(** * Medical booking bot: the dialogue engine of [app.py]

    A shallow embedding of the request handler [chat] of [src/app.py] and of
    the helpers it calls ([validate_date], [validate_time], [is_valid_email]),
    with the properties of the natural-language specification stated and
    proved over it.

    Conventions.
    - A Python [str] is a [string]; a character is a code point below 256
      (ASCII and the Latin-1 supplement), classified and case-mapped as
      CPython does for those code points. This is the alphabet of the
      handler.
    - [datetime.strptime] also reads decimal digits that are outside this
      alphabet. The two validators are therefore modelled a second time, on
      a [str] of any code points (module [Unicode]), and shown to be the
      validators of the handler on the strings of its alphabet.
    - The Flask session is a record of the three kinds of keys the handler
      reads and writes; the five slots are a finite map from the field name.
    - The language-model chains and [urllib.parse.urljoin] are collaborators
      of the handler: they are variables of the section that defines [chat]. *)

From Stdlib Require Import Ascii String List Bool NArith ZArith Arith Lia.
From stdpp Require Import base option strings list gmap.

Local Open Scope string_scope.

(** ** Characters and [str] methods *)

Module Py.

Definition code (c : ascii) : N := N_of_ascii c.

Definition between (lo hi : N) (c : ascii) : bool :=
  ((lo <=? code c) && (code c <=? hi))%N.

(** [str.isspace] on one character, which is also the class [\s] of [re] on
    [str] patterns: TAB..CR, FS..US, SPACE, NEL and NBSP. *)
Definition is_space (c : ascii) : bool :=
  between 9 13 c || between 28 32 c || (code c =? 133)%N || (code c =? 160)%N.

(** The class [\d] of [re]: the decimal digits; below 256 these are 0..9. *)
Definition is_digit (c : ascii) : bool := between 48 57 c.

(** The letters [str.lower] changes: A..Z and, in the Latin-1 supplement,
    U+00C0..U+00DE but for the multiplication sign U+00D7; each maps to the
    code point 32 above. *)
Definition is_upper (c : ascii) : bool :=
  between 65 90 c || between 192 214 c || between 216 222 c.

Definition lower_char (c : ascii) : ascii :=
  if is_upper c then ascii_of_N (code c + 32) else c.

(** [str.lower] *)
Fixpoint lower (s : string) : string :=
  match s with
  | EmptyString => EmptyString
  | String c s' => String (lower_char c) (lower s')
  end.

Fixpoint lstrip (s : string) : string :=
  match s with
  | EmptyString => EmptyString
  | String c s' => if is_space c then lstrip s' else s
  end.

Fixpoint rstrip (s : string) : string :=
  match s with
  | EmptyString => EmptyString
  | String c s' =>
      match rstrip s' with
      | EmptyString => if is_space c then EmptyString else String c EmptyString
      | r => String c r
      end
  end.
(** * Workflow_Automation: the workflow execution engine

    A shallow embedding of [src/workflow_builder] (models, storage,
    connectors, engine) and the properties its specification states.

    Conventions of the embedding.
    - A Python [Dict[str, Any]] that the engine reads by key (a run's
      context, a step's raw config) is a [gmap string value]; a dict or
      list nested inside a value keeps its items in order.
    - A raised exception is the [Raise] case of [result]; an [exn] holds
      the exception class and the text [str(e)] yields.
    - Python objects that the code mutates in place are threaded
      explicitly; where two names denote one dict object the sharing
      is part of the model (see [StepRun.output]).
    - Floating-point values are not modelled; strings are byte strings
      and the character classes of [str.format] and [repr] are the
      ASCII ones. *)

From Stdlib Require Import ZArith String Ascii List Lia.
From stdpp Require Import base option list strings gmap sets pretty.

Local Open Scope string_scope.
Local Open Scope Z_scope.

(** ** Python values and exceptions *)

Unset Elimination Schemes.
Inductive value : Type :=
| VNone
| VBool (b : bool)
| VInt (n : Z)
| VStr (s : string)
| VList (l : list value)
| VDict (d : list (string * value)).
Set Elimination Schemes.

Abbreviation dict := (gmap string value).

(** Equality of values is decidable. *)
Fixpoint value_eq_dec (a b : value) {struct a} : {a = b} + {a <> b}.
Proof.
  refine (match a, b with
          | VNone, VNone => left eq_refl
          | VBool x, VBool y => if decide (x = y) then left _ else right _
          | VInt x, VInt y => if decide (x = y) then left _ else right _
          | VStr x, VStr y => if decide (x = y) then left _ else right _
          | VList l, VList l' =>
              if (fix go (l l' : list value) {struct l} : {l = l'} + {l <> l'} :=
                    match l, l' with
                    | [], [] => left eq_refl
                    | x :: l, y :: l' =>
                        match value_eq_dec x y, go l l' with
                        | left _, left _ => left _
                        | _, _ => right _
                        end
                    | _, _ => right _
                    end) l l' then left _ else right _
          | VDict d, VDict d' =>
              if (fix go (d d' : list (string * value)) {struct d} : {d = d'} + {d <> d'} :=
                    match d, d' with
                    | [], [] => left eq_refl
                    | (k, x) :: d, (k', y) :: d' =>
                        match decide (k = k'), value_eq_dec x y, go d d' with
                        | left _, left _, left _ => left _
                        | _, _, _ => right _
                        end
                    | _, _ => right _
                    end) d d' then left _ else right _
          | _, _ => right _
          end); try congruence.
Defined.
#[global] Instance value_eq : EqDecision value := value_eq_dec.

Inductive exn_class : Type :=
| ValueError
| KeyError
| IndexError
| TypeError
| AttributeError
| ValidationError      (* pydantic_core.ValidationError *)
| NotFoundError        (* storage.base.NotFoundError *)
| AlreadyExistsError   (* storage.base.AlreadyExistsError *)
| OtherError (name : string).

Record exn : Type := Exn { exn_cls : exn_class; exn_str : string }.

Inductive result (A : Type) : Type :=
| Ok (a : A)
| Raise (e : exn).
Arguments Ok {A} a.
Arguments Raise {A} e.

#[global] Instance result_bind : MBind result := fun A B k r =>
  match r with
  | Ok a => k a
  | Raise e => Raise e
  end.

Definition is_ok {A} (r : result A) : bool :=
  match r with Ok _ => true | Raise _ => false end.

(** ** The Python built-ins the code relies on *)
Module Py.

(** [bool(s)] for a string and for a dict. *)
Definition truthy_str (s : string) : bool :=
  match s with EmptyString => false | _ => true end.

Definition truthy_dict {A} (d : gmap string A) : bool :=
  negb (bool_decide (d = ∅)).

Definition quote1 : ascii := ascii_of_nat 39.
Definition quote2 : ascii := ascii_of_nat 34.
Definition backslash : ascii := ascii_of_nat 92.

Definition has_char (c : ascii) (s : string) : bool :=
  bool_decide (c ∈ list_ascii_of_string s).

Definition hex_digit (n : nat) : ascii :=
  if (n <? 10)%nat then ascii_of_nat (48 + n) else ascii_of_nat (87 + n).

Definition repr_char (q c : ascii) : string :=
  let n := nat_of_ascii c in
  if bool_decide (c = q) || bool_decide (c = backslash)
  then String backslash (String c "")
  else if (n =? 9)%nat then String backslash "t"
  else if (n =? 10)%nat then String backslash "n"
  else if (n =? 13)%nat then String backslash "r"
  else if (n <? 32)%nat || (n =? 127)%nat
  then String backslash
         (String "x" (String (hex_digit (n / 16)) (String (hex_digit (n mod 16)) "")))
  else String c "".

(** [repr(s)]: single quotes, unless the text holds a single quote and
    no double quote. *)
Definition repr_str (s : string) : string :=
  let q := if has_char quote1 s && negb (has_char quote2 s) then quote2 else quote1 in
  String q (String.concat "" (map (repr_char q) (list_ascii_of_string s)) ++ String q "").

□ □ □ □ □

▶ ASSIGNED TASK
Using the entries above, repeat only the lines from the one containing "Definition between (lo" through the one containing "(** The class", end lines included.

▶ SOLUTION TO THIS EXERCISE
Definition between (lo hi : N) (c : ascii) : bool :=
  ((lo <=? code c) && (code c <=? hi))%N.

(** [str.isspace] on one character, which is also the class [\s] of [re] on
    [str] patterns: TAB..CR, FS..US, SPACE, NEL and NBSP. *)
Definition is_space (c : ascii) : bool :=
  between 9 13 c || between 28 32 c || (code c =? 133)%N || (code c =? 160)%N.

(** The class [\d] of [re]: the decimal digits; below 256 these are 0..9. *)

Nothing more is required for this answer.